Chen Guangcheng, a self-schooled legal advocate in ailing health who campaigned against forced abortions, had been restricted to his village home in Linyi in Shandong province since September 2010 when he was released from jail.
His confinement under guard with his family fanned protests by Chinese sympathizers and criticism from foreign governments and activist groups.
Chen's reported escape and the furor it has unleashed could add to the headaches of China's ruling Communist Party, which is striving to ensure stability and authority ahead of a leadership transition later this year.
Bob Fu, president of the Texas-based religious and political rights advocacy group ChinaAid, said Chen had moved far away but would not give more details.
"He is very far from his home, but he is safe," Fu said in a telephone interview.
Fu said Chen's wife, daughter and mother were still at the family's village home, which was surrounded by authorities after they discovered Chen had disappeared.
"The entire village and government leaders were stunned by the developments when Chen Guangcheng was not found. So they are surrounding his home," he said.
Another activist, He Peirong, told Reuters that Chen had talked with her.
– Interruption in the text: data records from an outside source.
Lemma reinsert_same b o o' q :
  book_ok b -> book_orders b (bo_side o) = o :: q ->
  bo_order_id o' = bo_order_id o -> bo_side o' = bo_side o ->
  bo_price o' = bo_price o -> bo_priority o' = bo_priority o -> bo_display o' = bo_display o ->
  0 < bo_visible o' <= bo_remaining o' -> bo_remaining o' <= bo_remaining o ->
  exists b', book_insert o' (removed o b) = (b', Ok tt) /\
    filled_book b b' (bo_side o) (o' :: q) (bk_next_priority b).
Proof.
  intros Hb Hq Hid Hs Hp Hk Hd Hv Hr.
  pose proof (book_orders_queue b Hb (bo_side o)) as Hiq. rewrite Hq in Hiq.
  assert (bk_orders b !! bo_order_id o = Some o) as Ho by (apply (iq_elem _ _ _ Hiq); left).
  pose proof (removed_ok b _ _ Hb Ho) as Hb1. pose proof (bk_order_ok b Hb _ _ Ho) as [_ ? ? ? ? ?].
  assert (order_ok (bk_next_priority (removed o b)) (bo_order_id o') o') as Hok.
  { autorewrite with book. split; rewrite ?Hp, ?Hk, ?Hd; try done; lia. }
  assert (bk_orders (removed o b) !! bo_order_id o' = None) as Hnone.
  { autorewrite with book. rewrite Hid. apply lookup_delete_eq. }
  assert (priority_free (bk_orders (removed o b)) (bo_side o') (bo_price o') (bo_priority o'))
    as Hfree.
  { autorewrite with book. intros id x Hx [Hxs Hxp] Hxk.
    apply lookup_delete_Some in Hx as [Hne Hx].
    pose proof (ok_id _ _ _ (bk_order_ok b Hb _ _ Hx)) as Hidx. subst id.
    destruct (queue_head_min _ _ _ _ x Hiq Hx) as [->|[|]]; [congruence | done | |];
      rewrite ?Hxp, ?Hp in *; lia. }
  pose proof (reinsert_fits b o o' Hb Ho Hs Hp Hr) as Hfits.
  exists (inserted o' (removed o b)). split; [by apply book_insert_run |].
  assert (book_ok (inserted o' (removed o b))) as Hb2 by (by apply inserted_ok).
  unfold filled_book. split_and!; [done | | | by autorewrite with book];
    apply (queue_of _ _ Hb2); autorewrite with book.
  - by apply queue_insert_head.
  - apply queue_insert_away; [rewrite Hid; apply lookup_delete_eq | destruct (bo_side o); by rewrite Hs |].
    apply queue_delete_away; [by destruct (bo_side o) | done |]. by apply book_orders_queue.
Qed.

Lemma reinsert_back b o o' q :
  book_ok b -> book_orders b (bo_side o) = o :: q ->
  bo_order_id o' = bo_order_id o -> bo_side o' = bo_side o ->
  bo_price o' = bo_price o -> bo_priority o' = bk_next_priority b -> bo_display o' = bo_display o ->
  0 < bo_visible o' <= bo_remaining o' -> bo_remaining o' <= bo_remaining o ->
  bk_next_priority b < int_max U64 ->
  exists b', book_insert o' (put_next_priority (bk_next_priority b + 1) (removed o b)) = (b', Ok tt) /\
    filled_book b b' (bo_side o) (enqueue (bo_side o) o' q) (bk_next_priority b + 1).
Proof.
  intros Hb Hq Hid Hs Hp Hk Hd Hv Hr Hn.
  pose proof (book_orders_queue b Hb (bo_side o)) as Hiq. rewrite Hq in Hiq.
  assert (bk_orders b !! bo_order_id o = Some o) as Ho by (apply (iq_elem _ _ _ Hiq); left).
  pose proof (removed_ok b _ _ Hb Ho) as Hb1. pose proof (bk_order_ok b Hb _ _ Ho) as [_ ? ? ? ? ?].
  set (b1 := put_next_priority (bk_next_priority b + 1) (removed o b)).
  assert (Hb1' : book_ok b1) by (apply book_ok_next; [done |]; autorewrite with book; lia).
  assert (Hord : bk_orders b1 = delete (bo_order_id o) (bk_orders b)) by (subst b1; simpl; by autorewrite with book).
  assert (Hlow : forall id x, delete (bo_order_id o) (bk_orders b) !! id = Some x ->
    bo_priority x < bk_next_priority b).
  { intros id x [_ Hx]%lookup_delete_Some. apply (bk_order_ok b Hb) in Hx as []. lia. }
  assert (order_ok (bk_next_priority b1) (bo_order_id o') o') as Hok.
  { subst b1. simpl. split; rewrite ?Hp, ?Hk, ?Hd; try done; lia. }
  assert (bk_orders b1 !! bo_order_id o' = None) as Hnone.
  { rewrite Hord, Hid. apply lookup_delete_eq. }
  assert (priority_free (bk_orders b1) (bo_side o') (bo_price o') (bo_priority o')) as Hfree.
  { rewrite Hord, Hk. intros id x Hx%Hlow _. lia. }
  pose proof (reinsert_fits b o o' Hb Ho Hs Hp Hr) as Hfits.
  change (bk_orders (removed o b)) with (bk_orders b1) in Hfits.
  exists (inserted o' b1). split; [by apply book_insert_run |].
  assert (book_ok (inserted o' b1)) as Hb2 by (by apply inserted_ok).
  unfold filled_book. split_and!; [done | | | by autorewrite with book];
    apply (queue_of _ _ Hb2); rewrite orders_inserted, Hord.
  - apply queue_enqueue; [rewrite Hid; apply lookup_delete_eq | done | | by apply queue_delete_head].
    pose proof (queue_delete_head _ _ _ _ Hiq) as [_ Hm]. rewrite Hk.
    intros x [Hx _]%Hm. by apply Hlow in Hx.
  - apply queue_insert_away; [rewrite Hid; apply lookup_delete_eq | destruct (bo_side o); by rewrite Hs |].
    apply queue_delete_away; [by destruct (bo_side o) | done |]. by apply book_orders_queue.
Qed.

Lemma filled_trans b b1 b2 s q1 q2 n1 n2 :
  filled_book b b1 s q1 n1 -> filled_book b1 b2 s q2 n2 -> filled_book b b2 s q2 n2.
Proof. intros (_ & _ & Ho1 & _) (? & ? & Ho2 & ?). unfold filled_book. by rewrite <- Ho1. Qed.

(** [after_fill] never takes a priority without filling a displayed slice. *)
Lemma after_fill_next s o fill next q :
  next <= (after_fill s o fill next q).2 <= next + 1.
Proof. unfold after_fill. repeat case_match; simpl; lia. Qed.

(** A displayed slice that fills up takes a priority: with room for it the
    maker is back in the queue, without room the call fails. *)
Lemma take_priority_full b :
  int_max U64 <= bk_next_priority b -> take_priority b = (b, Err BookError.Overflow).
Proof.
  intros H. unfold take_priority. rewrite bind_gets. cbn [id]. unfold checked_add.
  by rewrite (proj2 (checked_None U64 (bk_next_priority b + 1))) by lia.
Qed.

Lemma bind_fail {S E A B} (m : M S E A) (f : A -> M S E B) s s1 e :
  m s = (s1, Err e) -> (m ≫= f) s = (s1, Err e).
Proof. unfold mbind, M_bind. by intros ->. Qed.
"His spirits are okay, but he is passing blood and is very weak," she said. "His hands won't stop shaking."
She said Chen was worried about his family.
"He is really worried about his wife, child and mother now he has escaped. He is scared the guards will take revenge now he has escaped. The guards have beaten his old mother this year. They broke some of his wife's bones which have yet to heal."
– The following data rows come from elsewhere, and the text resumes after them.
(* ===== verification/BookTheorems.v ===== *)
(** * The order book: the properties

    Price-time priority, exact fills, fill-or-kill and post-only soundness,
    conservation per order, uncrossed books, cancellation, depth and
    persistence of [packages/bunting-engine/src/book.rs]. *)

From S2P Require Import Prelude Ordered MarketTypes MarketEvents Book BookFacts.
From S2P Require Import BookMatch.

(** ** Resting and cancelling *)

Definition valid_rest (b : Book) (id : Z) (s : Side) (price quantity : Z) (display : option Z) : Prop :=
  0 < quantity <= int_max I64 /\ 0 < price <= int_max I64 /\
  (forall peak, display = Some peak -> 0 < peak <= quantity) /\
  bk_orders b !! id = None /\ bk_next_priority b < int_max U64 /\
  level_sum bo_remaining s price (bk_orders b) + quantity <= int_max I64.

Definition rested_order (b : Book) (id : Z) (s : Side) (price quantity : Z) (display : option Z)
    : BookOrder :=
  mkBookOrder id s price quantity (default quantity display) display (bk_next_priority b).

Lemma rest_run b id s price quantity display :
  book_ok b -> valid_rest b id s price quantity display ->
  exists b', rest id s price quantity display b = (b', Ok tt) /\ book_ok b' /\
    bk_orders b' = <[id := rested_order b id s price quantity display]> (bk_orders b) /\
    bk_next_priority b' = bk_next_priority b + 1.
Proof.
  intros Hb (Hq & Hp & Hd & Hid & Hn & Hfits). pose proof (bk_sequence b Hb) as Hseq.
  unfold rest. rewrite bind_refuse.
  2: { rewrite !orb_false_iff, !Z.leb_gt. split; [lia |].
       destruct display as [peak|]; [| done]. specialize (Hd peak eq_refl).
       rewrite orb_false_iff, Z.leb_gt, Z.ltb_ge. lia. }
  rewrite bind_gets, bind_refuse
    by (unfold book_contains; simpl; rewrite Hid; apply bool_decide_false; by intros []).
  rewrite (bind_run _ _ _ _ _ (take_priority_run b ltac:(lia))).
  set (b1 := put_next_priority (bk_next_priority b + 1) b).
  set (o := rested_order b id s price quantity display).
  assert (Hb1 : book_ok b1) by (apply book_ok_next; [done | lia]).
  assert (Hok : order_ok (bk_next_priority b1) (bo_order_id o) o).
  { split; simpl; try done; try lia.
    - destruct display as [peak|]; simpl; [specialize (Hd peak eq_refl) |]; lia.
    - intros peak ->. by apply Hd. }
  assert (Hfree : priority_free (bk_orders b1) (bo_side o) (bo_price o) (bo_priority o)).
  { intros id' o' Ho' _. apply (bk_order_ok b Hb) in Ho' as []. simpl. lia. }
  exists (inserted o b1). split; [by apply book_insert_run |].
  split; [by apply inserted_ok |]. by autorewrite with book.
Qed.

Lemma rest_queue b b' id s price quantity display :
  book_ok b -> book_ok b' -> bk_orders b !! id = None ->
  bk_orders b' = <[id := rested_order b id s price quantity display]> (bk_orders b) ->
  book_orders b' s = enqueue s (rested_order b id s price quantity display) (book_orders b s) /\
  book_orders b' (opposite s) = book_orders b (opposite s).
Proof.
  intros Hb Hb' Hid Ho. set (o := rested_order b id s price quantity display) in *.
  split; apply (queue_of _ _ Hb'); rewrite Ho.
  - apply (queue_enqueue s (bk_orders b) _ o); [done.. | | by apply book_orders_queue].
    intros x [Hx _]%(iq_elem _ _ _ (book_orders_queue b Hb s)).
    apply (bk_order_ok b Hb) in Hx as []. simpl. lia.
  - apply (queue_insert_away (opposite s) (bk_orders b) _ o); [done | by destruct s |].
    by apply book_orders_queue.
Qed.

Lemma cancel_run b id o :
  book_ok b -> bk_orders b !! id = Some o -> cancel id b = (removed o b, Some o).
Proof. intros Hb Ho. unfold cancel. by rewrite Ho, (book_remove_run b id o). Qed.

Lemma filter_sorted {A} (R : relation A) (P : A -> Prop) `{!forall x, Decision (P x)} l :
  StronglySorted R l -> StronglySorted R (filter P l).
Proof.
  induction 1 as [|x l Hs IH Hall]; [constructor |]. rewrite filter_cons.
  case_decide; [| done]. constructor; [done |]. rewrite Forall_forall in *.
  intros y [_ Hy]%list_elem_of_filter. auto.
Qed.

Lemma cancel_queue b id o s :
  book_ok b -> bk_orders b !! id = Some o ->
  book_orders (removed o b) s = filter (fun x => bo_order_id x <> id) (book_orders b s).
Proof.
  intros Hb Ho. pose proof (removed_ok b id o Hb Ho) as Hb'.
  pose proof (ok_id _ _ _ (bk_order_ok b Hb _ _ Ho)) as Hid. subst id.
  apply (queue_of _ _ Hb'). rewrite orders_removed.
  pose proof (book_orders_queue b Hb s) as [Hs Hm]. split; [by apply filter_sorted |].
  intros x. rewrite list_elem_of_filter, Hm, lookup_delete_Some. naive_solver.
Qed.

(** resting and cancelling respect time priority. A valid resting order
    always enters the book, behind every order at the same or a better price
    and ahead of every worse one; cancelling an order returns it and removes
    exactly it, leaving everyone else's place in the queue untouched; and a
    cancel right after a rest gives back the two queues as they were. *)
Theorem rest_then_cancel b id s price quantity display :
  book_ok b -> valid_rest b id s price quantity display ->
  exists b1 b2 o,
    rest id s price quantity display b = (b1, Ok tt) /\ book_ok b1 /\
    book_orders b1 s = enqueue s o (book_orders b s) /\
    book_orders b1 (opposite s) = book_orders b (opposite s) /\
    cancel id b1 = (b2, Some o) /\ book_ok b2 /\
    (forall s', book_orders b2 s' = filter (fun x => bo_order_id x <> id) (book_orders b1 s')) /\
    (forall s', book_orders b2 s' = book_orders b s').
Proof.
  intros Hb Hv. destruct (rest_run b id s price quantity display Hb Hv)
    as (b1 & Hrun & Hb1 & Ho1 & Hn1).
  destruct Hv as (_ & _ & _ & Hid & _ & _).
  destruct (rest_queue b b1 id s price quantity display Hb Hb1 Hid Ho1) as [Hq Hq'].
  set (o := rested_order b id s price quantity display) in *.
  assert (Ho : bk_orders b1 !! id = Some o) by (rewrite Ho1; apply lookup_insert_eq).
  exists b1, (removed o b1), o. split_and!; try done.
  - by apply cancel_run.
  - by apply (removed_ok _ id).
  - intros s'. by apply cancel_queue.
  - intros s'. apply (queue_of _ _ (removed_ok _ _ _ Hb1 Ho)). rewrite orders_removed, Ho1.
    change (bo_order_id o) with id. rewrite delete_insert_id by done. by apply book_orders_queue.
Qed.

(** ** A concrete book

    Asks: 5 lots at 100, an iceberg of 10 (displaying 3) at 100, 7 at 101;
    bids: 4 lots at 99. *)

Definition Rest : Type := Z * Side * Z * Z * option Z.

Definition run_rest (r : Rest) (b : Book) : Book :=
  let '(id, s, price, quantity, display) := r in (rest id s price quantity display b).1.
Definition run_rests (rs : list Rest) (b : Book) : Book := foldl (fun b r => run_rest r b) b rs.

Fixpoint rests_valid (rs : list Rest) (b : Book) : Prop :=
  match rs with
  | [] => True
  | (id, s, price, quantity, display) as r :: rs =>
      valid_rest b id s price quantity display /\ rests_valid rs (run_rest r b)
  end.

Lemma run_rests_ok rs b : book_ok b -> rests_valid rs b -> book_ok (run_rests rs b).
Proof.
  revert b. induction rs as [|[[[[id s] price] quantity] display] rs IH]; intros b Hb; [done |].
  intros [Hv Hrs]. apply IH; [| done]. simpl.
  by destruct (rest_run b id s price quantity display Hb Hv) as (b' & -> & ? & _).
Qed.

Definition demo_rests : list Rest :=
  [(1, Sell, 100, 5, None); (2, Sell, 100, 10, Some 3); (3, Sell, 101, 7, None);
   (4, Buy, 99, 4, None)].

Definition demo_book : Book := run_rests demo_rests Book_new.

(** Discharges [valid_rest] on a concrete book. *)
Ltac concrete_rest :=
  repeat match goal with |- _ /\ _ => split end;
  try (vm_compute; (reflexivity || discriminate || exact I));
  intros ? Hpeak; vm_compute in Hpeak; simplify_eq; lia.

Lemma demo_book_ok : book_ok demo_book.
Proof.
  apply run_rests_ok; [apply Book_new_ok |]. cbn [rests_valid demo_rests]. unfold valid_rest.
  concrete_rest.
Qed.

Lemma rest_then_cancel_witness :
  exists b1 b2 o,
    rest 9 Sell 100 6 None demo_book = (b1, Ok tt) /\ book_ok b1 /\
    book_orders b1 Sell = enqueue Sell o (book_orders demo_book Sell) /\
    book_orders b1 Buy = book_orders demo_book Buy /\
    cancel 9 b1 = (b2, Some o) /\ book_ok b2 /\
    (forall s', book_orders b2 s' = filter (fun x => bo_order_id x <> 9) (book_orders b1 s')) /\
    (forall s', book_orders b2 s' = book_orders demo_book s').
Proof. apply (rest_then_cancel demo_book 9 Sell 100 6 None); [apply demo_book_ok | unfold valid_rest; concrete_rest]. Defined.

(** ** Continuous trading *)

(** What an aggressing order needs: a positive 64-bit quantity, and room in
    the 64-bit priority sequence for the slices it may refresh. *)
Definition valid_taker (b : Book) (quantity : Z) : Prop :=
  0 < quantity <= int_max I64 /\ bk_next_priority b + quantity <= int_max U64.

Lemma valid_taker_run b taker limit quantity :
  book_ok b -> valid_taker b quantity ->
  let out := match_queue (Z.to_nat quantity) taker limit quantity (bk_next_priority b)
               (book_orders b (opposite taker)) in
  exists b',
    execute taker limit quantity b = (b', Ok (out_matches out, out_remaining out)) /\
    filled_book b b' (opposite taker) (out_queue out) (out_next out) /\
    match_spec taker limit quantity (book_orders b (opposite taker)) out.
Proof.
  intros Hb [Hq Hn]. destruct (execute_run taker limit quantity b) as (b' & Hrun & Hf);
    [done | lia | ranges; lia | done |].
  exists b'. split_and!; [done.. |]. apply match_queue_spec; [lia | lia |]. by apply book_queue_ok.
Qed.

(** C4: the book implements price-time priority. On every well-formed book,
    [execute] succeeds, performs exactly the matches of continuous trading on
    the abstract queue (always against the best-priced, earliest order;
    a partly filled order keeps its place, an iceberg whose slice is used up
    goes to the back of its price level), leaves exactly the queue that
    leaves, does not touch the aggressor's own side, and the book stays
    well formed. *)
Theorem execute_refines_price_time b taker limit quantity :
  book_ok b -> valid_taker b quantity ->
  let out := match_queue (Z.to_nat quantity) taker limit quantity (bk_next_priority b)
               (book_orders b (opposite taker)) in
  exists b',
    execute taker limit quantity b = (b', Ok (out_matches out, out_remaining out)) /\
    book_ok b' /\ book_orders b' (opposite taker) = out_queue out /\
    book_orders b' taker = book_orders b taker.
Proof.
  intros Hb Hv. destruct (valid_taker_run b taker limit quantity Hb Hv)
    as (b' & Hrun & (Hb' & Hq & Ho & _) & _).
  exists b'. rewrite opposite_involutive in Ho. done.
Qed.

Lemma execute_refines_price_time_witness :
  exists b', execute Buy (Some 100) 9 demo_book =
      (b', Ok ([mkMatch 1 100 5 0; mkMatch 2 100 3 7; mkMatch 2 100 1 6], 0)) /\
    book_ok b' /\
    book_orders b' Sell = [mkBookOrder 2 Sell 100 6 2 (Some 3) 4; mkBookOrder 3 Sell 101 7 7 None 2] /\
    book_orders b' Buy = book_orders demo_book Buy.
Proof.
  apply (execute_refines_price_time demo_book Buy (Some 100) 9);
    [apply demo_book_ok | split; vm_compute; repeat split; discriminate].
Defined.

(** an aggressing order trades everything it can and nothing it may
    not. What remains unfilled is exactly the quantity beyond the liquidity
    within the limit, displayed and hidden; the matches add up to what was
    filled, each of a positive quantity at a price within the limit, at
    prices that only get worse; and if anything remains, no resting order
    within the limit is left. *)
Theorem execute_fills_exactly b taker limit quantity :
  book_ok b -> valid_taker b quantity ->
  exists b' ms rem,
    execute taker limit quantity b = (b', Ok (ms, rem)) /\
    rem = Z.max 0 (quantity - liquidity taker limit (book_orders b (opposite taker))) /\
    sumZ (mt_quantity <$> ms) = quantity - rem /\
    Forall (fun m => 0 < mt_quantity m /\ limit_crosses taker limit (mt_price m) = true) ms /\
    StronglySorted (fun m m' => rank (opposite taker) (mt_price m)
      <= rank (opposite taker) (mt_price m')) ms /\
    (0 < rem -> liquidity taker limit (book_orders b' (opposite taker)) = 0).
Proof.
  intros Hb Hv. destruct (valid_taker_run b taker limit quantity Hb Hv)
    as (b' & Hrun & (_ & Hq & _) & [Hr Ht _ Hl Hlim Hs _ _]).
  eexists _, _, _. split; [exact Hrun |]. rewrite Hq. split_and!; try done. unfold traded in *. lia.
Qed.

Lemma execute_fills_exactly_witness :
  exists b' ms rem,
    execute Buy (Some 100) 20 demo_book = (b', Ok (ms, rem)) /\
    rem = Z.max 0 (20 - liquidity Buy (Some 100) (book_orders demo_book Sell)) /\
    sumZ (mt_quantity <$> ms) = 20 - rem /\
    Forall (fun m => 0 < mt_quantity m /\ limit_crosses Buy (Some 100) (mt_price m) = true) ms /\
    StronglySorted (fun m m' => rank Sell (mt_price m) <= rank Sell (mt_price m')) ms /\
    (0 < rem -> liquidity Buy (Some 100) (book_orders b' Sell) = 0).
Proof.
  apply (execute_fills_exactly demo_book Buy (Some 100) 20);
    [apply demo_book_ok | split; vm_compute; repeat split; discriminate].
Defined.

(** the fill-or-kill check is exact. The aggregate test
    [executable >= quantity], which reads only level totals and saturates at
    the 64-bit maximum, holds precisely when executing the order against the
    same book leaves nothing unfilled: a fill-or-kill order is never
    accepted and then left short, and never killed when it would fill. *)
Theorem fill_or_kill_check_exact b taker limit quantity b' ms rem :
  book_ok b -> valid_taker b quantity ->
  execute taker limit quantity b = (b', Ok (ms, rem)) ->
  quantity <= executable b taker limit <-> rem = 0.
Proof.
  intros Hb Hv Hrun. destruct (valid_taker_run b taker limit quantity Hb Hv)
    as (b1 & Hrun1 & _ & [Hr _ _ _ _ _ _ _]).
  rewrite Hrun in Hrun1. simplify_eq.
  rewrite executable_liquidity, Hr by done. destruct Hv as [Hq _]. lia.
Qed.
Chen's fate has become a test of wills, pitting a crackdown on dissent against rights activists who have rallied around his cause and that of artist Ai Weiwei.
Officials in Shandong province did not comment immediately on Chen's reported escape.
The news was widely discussed on China's popular Twitter-like service Weibo, with users referring to him as "the blind man" to avoid censorship of his name, reflecting his status as a Chinese cult hero.
"He has escaped from the clutches of the devil," wrote "Brave to speak".
"Never has the fate of single blind man moved the hearts of an entire nation," added "Jing Huili".
Human Rights Watch, a New York-based advocacy group, expressed concern about Chen's health.
"If Chen has successfully escaped, it comes not a moment too soon as there have been reports that Chen has been in extremely poor health due to severe multiple beatings by his captors," it said.
Chen angered Shandong officials in 2005 by exposing a program of forced abortions as part of China's one-child policy. He was formally released in September 2010 after four years in jail on a charge of "blocking traffic".
Chen and his wife endured a "brutal four-hour beating" by local authorities last July, ChinaAid has said.
Last year, dozens of supporters were blocked from visiting Chen. Many of them were beaten by men in plain clothes.
In December, Hollywood actor and "Batman" star Christian Bale was roughed up by security guards while trying to visit Chen. Bale had been in China to promote a movie with Chinese director Zhang Yimou.
Guo Yushan, a Beijing-based researcher who has campaigned for Chen's release, said he believed Chen remained free as of midday on Friday.